Как такое могло случиться? Да все, как обычно – по крайней мере, у меня: в земное время не нашел его, чтобы подтянуть резинку в шортах для купания, а лучше – ее заменить, а в Вечности, пожалуйста, сижу теперь в море голый. Щекотливость моего положения – это одно, а другое – гораздо хуже, так как в Вечности время отсутствует, и сиди не сиди, ничего не высидишь. Но родилась, зато, мысль: если в земной жизни я, к примеру, был безвольным, тогда здесь, вобрав волю других душ, стану волевым и при желании таким останусь. И тут меня еще раз осенило – как же я сразу не сообразил: я закрыл глаза и снова был одет, как и до купания, подходя к Марте со спины.
- А ты хитрец, русский! – отреагировала она с легкой досадой, все еще пребывая в прекрасном настроении.
- Я не русский, – ответил я. – Мама Станислафа – русская, его отец – поляк, а на родительском генеалогическом древе рода Радомских – и Польша, и Литва, и Украина. Это то, что я знаю. …Я, душа Станислаф, волк безмятежности!
Даже не знаю, отчего меня потянул на высокопарность слога, хотя в земной жизни меня знали и, нередко, напыщенным парнем. Но Марте понравилось мое важничанье – когда мы смеялись в последний земной раз, и не вспомнили бы так сразу.

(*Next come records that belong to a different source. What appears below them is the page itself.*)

(** * The MCP tool handlers of [packages/mcp]: arithmetic and post tools

    A shallow embedding of [createMcpHandler] (the eight [server.registerTool]
    calls of [packages/mcp/src/index.ts] and of its post-management sibling),
    together with the parts of the JavaScript runtime the handlers rely on:
    IEEE-754 numbers, [JSON.stringify(value, null, 2)], [String(value)],
    exceptions and [try]/[catch], the zod schemas and the database client. *)

From Stdlib Require Import ZArith Floats Ascii String.
From stdpp Require Import gmap strings list sorting.

Set Warnings "-register-all".
Local Open Scope Z_scope.

(** ** JavaScript numbers, strings and values *)

Module Js.

(** A JavaScript value, as far as tool arguments and JSON payloads go.
    Object properties keep their insertion order. *)
Inductive value : Type :=
| VUndefined
| VNull
| VBool (b : bool)
| VNum (x : float)
| VStr (s : string)
| VArr (items : list value)
| VObj (props : list (string * value)).

(** What a [throw] carries: an [Error] instance with its [message], or any
    other value. *)
Inductive thrown : Type :=
| ThrowError (message : string)
| ThrowValue (v : value).

(** *** [Number::toString]: the shortest decimal that reads back as [x] *)

Definition digit_char (d : Z) : ascii := ascii_of_nat (48 + Z.to_nat d).

Fixpoint decimal_loop (fuel : nat) (n : Z) (acc : string) : string :=
  match fuel with
  | O => acc
  | S fuel' =>
      let acc' := String (digit_char (n mod 10)) acc in
      if n <? 10 then acc' else decimal_loop fuel' (n / 10) acc'
  end.

(** Decimal digits of a non-negative integer. *)
Definition decimal (n : Z) : string :=
  decimal_loop (S (Z.to_nat (Z.log2 n))) n EmptyString.

Fixpoint zeros (n : nat) : string :=
  match n with O => EmptyString | S n' => String "0" (zeros n') end.

Section Shortest.
(** The positive number [x = m * 2^e] and its decimal candidates
    [s * 10^q]; comparisons are exact, in units of a quarter ulp. *)
Variables (m e : Z).

Definition lowgap : Z := if (m =? 2 ^ 52) && (-1074 <? e) then 1 else 2.

Definition scaled (s q : Z) : Z * Z :=
  (4 * s * 10 ^ Z.max q 0 * 2 ^ Z.max (- e) 0,
   10 ^ Z.max (- q) 0 * 2 ^ Z.max e 0).

(** [s * 10^q] rounds to [x]. *)
Definition inside (s q : Z) : bool :=
  let '(num, den) := scaled s q in
  let lo := (4 * m - lowgap) * den in
  let hi := (4 * m + 2) * den in
  if Z.even m then (lo <=? num) && (num <=? hi)
  else (lo <? num) && (num <? hi).

Definition distance (s q : Z) : Z :=
  let '(num, den) := scaled s q in Z.abs (num - 4 * m * den).

Definition floor_div10 (q : Z) : Z :=
  (m * 2 ^ Z.max e 0 * 10 ^ Z.max (- q) 0)
  / (2 ^ Z.max (- e) 0 * 10 ^ Z.max q 0).

(** [x < 10^n] *)
Definition below_pow10 (n : Z) : bool :=
  m * 2 ^ Z.max e 0 * 10 ^ Z.max (- n) 0
  <? 10 ^ Z.max n 0 * 2 ^ Z.max (- e) 0.

Fixpoint up (fuel : nat) (n : Z) : Z :=
  match fuel with
  | O => n
  | S f => if below_pow10 n then n else up f (n + 1)
  end.

Fixpoint down (fuel : nat) (n : Z) : Z :=
  match fuel with
  | O => n
  | S f => if below_pow10 (n - 1) then down f (n - 1) else n
  end.

(** The [n] with [10^(n-1) <= x < 10^n]. *)
Definition magnitude : Z :=
  down 4 (up 4 (((e + Z.log2 m) * 1233) / 4096)).

(** The digits [s], their count [k] and the exponent [n] of
    [Number::toString]: [k] as small as possible, [s] closest to [x]. *)
Fixpoint search (fuel : nat) (k : Z) : Z * Z * Z :=
  let n := magnitude in
  let q := n - k in
  let lo := floor_div10 q in
  let hi := lo + 1 in
  let pick s := if s =? 10 ^ k then (10 ^ (k - 1), k, n + 1) else (s, k, n) in
  match fuel with
  | O => pick lo
  | S f =>
      match inside lo q, inside hi q with
      | true, true =>
          let dl := distance lo q in
          let dh := distance hi q in
          if dl <? dh then pick lo
          else if dh <? dl then pick hi
          else if Z.even lo then pick lo else pick hi
      | true, false => pick lo
      | false, true => pick hi
      | false, false => search f (k + 1)
      end
  end.
End Shortest.

Definition format_digits (s k n : Z) : string :=
  let ds := decimal s in
  if (k <=? n) && (n <=? 21) then ds +:+ zeros (Z.to_nat (n - k))
  else if (0 <? n) && (n <=? 21) then
    substring 0 (Z.to_nat n) ds +:+ "." +:+
    substring (Z.to_nat n) (Z.to_nat (k - n)) ds
  else if (-6 <? n) && (n <=? 0) then
    "0." +:+ zeros (Z.to_nat (- n)) +:+ ds
  else
    let ex := n - 1 in
    let mant :=
      if k =? 1 then ds
      else substring 0 1 ds +:+ "." +:+ substring 1 (Z.to_nat (k - 1)) ds in
    mant +:+ "e" +:+ (if ex <? 0 then "-" else "+") +:+ decimal (Z.abs ex).

Definition Number_toString (x : float) : string :=
  match Prim2SF x with
  | S754_nan => "NaN"
  | S754_zero _ => "0"
  | S754_infinity s => if s then "-Infinity" else "Infinity"
  | S754_finite s m e =>
      let '(d, k, n) := search (Z.pos m) e 17 1 in
      (if s then "-" else "") +:+ format_digits d k n
  end.

(** [Number.isInteger] *)
Definition Number_isInteger (x : float) : bool :=
  match Prim2SF x with
  | S754_zero _ => true
  | S754_finite _ m e => (0 <=? e) || (Z.pos m mod 2 ^ (- e) =? 0)
  | _ => false
  end.

(** The integer part of a number (0 for NaN and the infinities). *)
Definition truncate (x : float) : Z :=
  match Prim2SF x with
  | S754_finite s m e =>
      let a := if 0 <=? e then Z.pos m * 2 ^ e else Z.pos m / 2 ^ (- e) in
      if s then - a else a
  | _ => 0
  end.

(** *** [Date.prototype.toISOString] on a time value in milliseconds *)

Definition pad (width : nat) (n : Z) : string :=
  let ds := decimal n in
  zeros (width - String.length ds) +:+ ds.

(** Civil date of a day number counted from 1970-01-01. *)
Definition civil_from_days (days : Z) : Z * Z * Z :=
  let z := days + 719468 in
  let era := z / 146097 in
  let doe := z - era * 146097 in
  let yoe := (doe - doe / 1460 + doe / 36524 - doe / 146096) / 365 in
  let doy := doe - (365 * yoe + yoe / 4 - yoe / 100) in
  let mp := (5 * doy + 2) / 153 in
  let d := doy - (153 * mp + 2) / 5 + 1 in
  let mo := if mp <? 10 then mp + 3 else mp - 9 in
  let y := yoe + era * 400 + (if mo <=? 2 then 1 else 0) in
  (y, mo, d).

Definition toISOString (t : Z) : string :=
  let '(y, mo, d) := civil_from_days (t / 86400000) in
  let ms := t mod 86400000 in
  let year :=
    if (0 <=? y) && (y <=? 9999) then pad 4 y
    else (if y <? 0 then "-" else "+") +:+ pad 6 (Z.abs y) in
  year +:+ "-" +:+ pad 2 mo +:+ "-" +:+ pad 2 d +:+ "T" +:+
  pad 2 (ms / 3600000) +:+ ":" +:+ pad 2 (ms / 60000 mod 60) +:+ ":" +:+
  pad 2 (ms / 1000 mod 60) +:+ "." +:+ pad 3 (ms mod 1000) +:+ "Z".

Мераб выглядел отрешенным. И – не совсем похожий на грузина: глубокие залысины, рыжий лицом и остатками волос, невысокий, сухой и злой во взгляде. На вид ему было лет тридцать-тридцать пять. Теплую джинсовую куртку с белым мехом изнутри он снял и удерживал на пальце за спиной, хотя воображаемое мной лето на берегу Азовского моря в Геническе не имели к этому никакого отношения. Он видел все, но ничего не чувствовал и не ощущал. Старого кроя джинсы и, к тому же, еще и не по размеру, туфли со сбитыми носками указывали на явное безразличие Мераба к собственному виду. Или он был аскет в моде – может быть. Почему нет? Но неопределенного цвета рубашка, помятая и сильно окровавленная спереди, являла собой элемент хроники смерти мегрела. Как это произошло – он расскажет, если захочет, или посчитает для себя нужным это сделать. Только приглядевшись к нему, я уже решил для себя, что впущу Мераба в свое личное пространство и войду в его, если он согласиться. Даже если Марта и Нордин будут против этого. В таком случае, полагал я, найду слова разубедить их.
Для меня, и в ситуации с Мерабом было все более-менее ясно. Все, что дано человеку в его чувствованиях и что он развил до уровня Homo sapiens, ему необходимо. В нем нет ничего лишнего, но есть его личные чувствования, в проявлениях которых он сам себя как бы организует. Или сдерживает в себе побуждения, или выплескивает из себя, нарушая тем самым баланс своих чувствований. Отсюда характеры, позиции и тому подобное.